=== Section Start ===

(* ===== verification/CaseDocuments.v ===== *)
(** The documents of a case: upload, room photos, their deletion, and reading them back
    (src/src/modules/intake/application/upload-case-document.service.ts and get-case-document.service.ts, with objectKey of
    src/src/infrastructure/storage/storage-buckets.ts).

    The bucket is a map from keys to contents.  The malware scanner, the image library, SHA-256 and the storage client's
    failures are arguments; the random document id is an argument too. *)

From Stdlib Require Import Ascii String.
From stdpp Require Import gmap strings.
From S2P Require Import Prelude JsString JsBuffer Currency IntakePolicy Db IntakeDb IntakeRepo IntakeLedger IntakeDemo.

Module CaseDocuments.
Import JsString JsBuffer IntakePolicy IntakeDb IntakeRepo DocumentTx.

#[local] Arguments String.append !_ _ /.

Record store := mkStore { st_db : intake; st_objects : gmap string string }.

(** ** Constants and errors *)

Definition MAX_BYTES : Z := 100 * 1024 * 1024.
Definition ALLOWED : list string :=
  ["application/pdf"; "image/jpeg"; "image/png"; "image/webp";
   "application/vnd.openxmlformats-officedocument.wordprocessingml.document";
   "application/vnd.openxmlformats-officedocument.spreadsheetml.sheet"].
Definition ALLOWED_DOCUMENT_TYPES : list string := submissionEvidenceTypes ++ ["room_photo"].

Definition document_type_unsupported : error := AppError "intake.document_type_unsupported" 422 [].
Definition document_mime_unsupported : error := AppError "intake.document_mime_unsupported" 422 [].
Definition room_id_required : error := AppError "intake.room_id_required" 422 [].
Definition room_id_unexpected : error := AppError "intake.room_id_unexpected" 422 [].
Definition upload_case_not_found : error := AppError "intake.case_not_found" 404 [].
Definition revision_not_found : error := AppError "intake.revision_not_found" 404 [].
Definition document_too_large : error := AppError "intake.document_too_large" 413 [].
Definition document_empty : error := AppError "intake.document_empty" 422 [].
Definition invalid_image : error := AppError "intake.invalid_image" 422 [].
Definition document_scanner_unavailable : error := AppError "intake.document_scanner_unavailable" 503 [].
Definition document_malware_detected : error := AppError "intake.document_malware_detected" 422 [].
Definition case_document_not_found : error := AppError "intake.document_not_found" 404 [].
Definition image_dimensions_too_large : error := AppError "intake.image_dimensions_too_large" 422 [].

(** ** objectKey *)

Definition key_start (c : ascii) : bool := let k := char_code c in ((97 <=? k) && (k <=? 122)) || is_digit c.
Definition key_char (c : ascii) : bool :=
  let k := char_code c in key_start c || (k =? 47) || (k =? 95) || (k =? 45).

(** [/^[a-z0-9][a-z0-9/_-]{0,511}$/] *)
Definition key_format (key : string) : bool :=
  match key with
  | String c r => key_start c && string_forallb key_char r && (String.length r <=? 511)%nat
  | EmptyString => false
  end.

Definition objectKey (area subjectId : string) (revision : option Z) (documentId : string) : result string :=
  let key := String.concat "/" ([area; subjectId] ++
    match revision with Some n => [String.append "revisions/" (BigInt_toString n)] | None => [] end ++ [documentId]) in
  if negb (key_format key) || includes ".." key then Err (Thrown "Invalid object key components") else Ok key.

=== Section End ===

## Exercise description
Please return all lines in the material above that include the word "with".

## Response
    (src/src/modules/intake/application/upload-case-document.service.ts and get-case-document.service.ts, with objectKey of
  match key with
    match revision with Some n => [String.append "revisions/" (BigInt_toString n)] | None => [] end ++ [documentId]) in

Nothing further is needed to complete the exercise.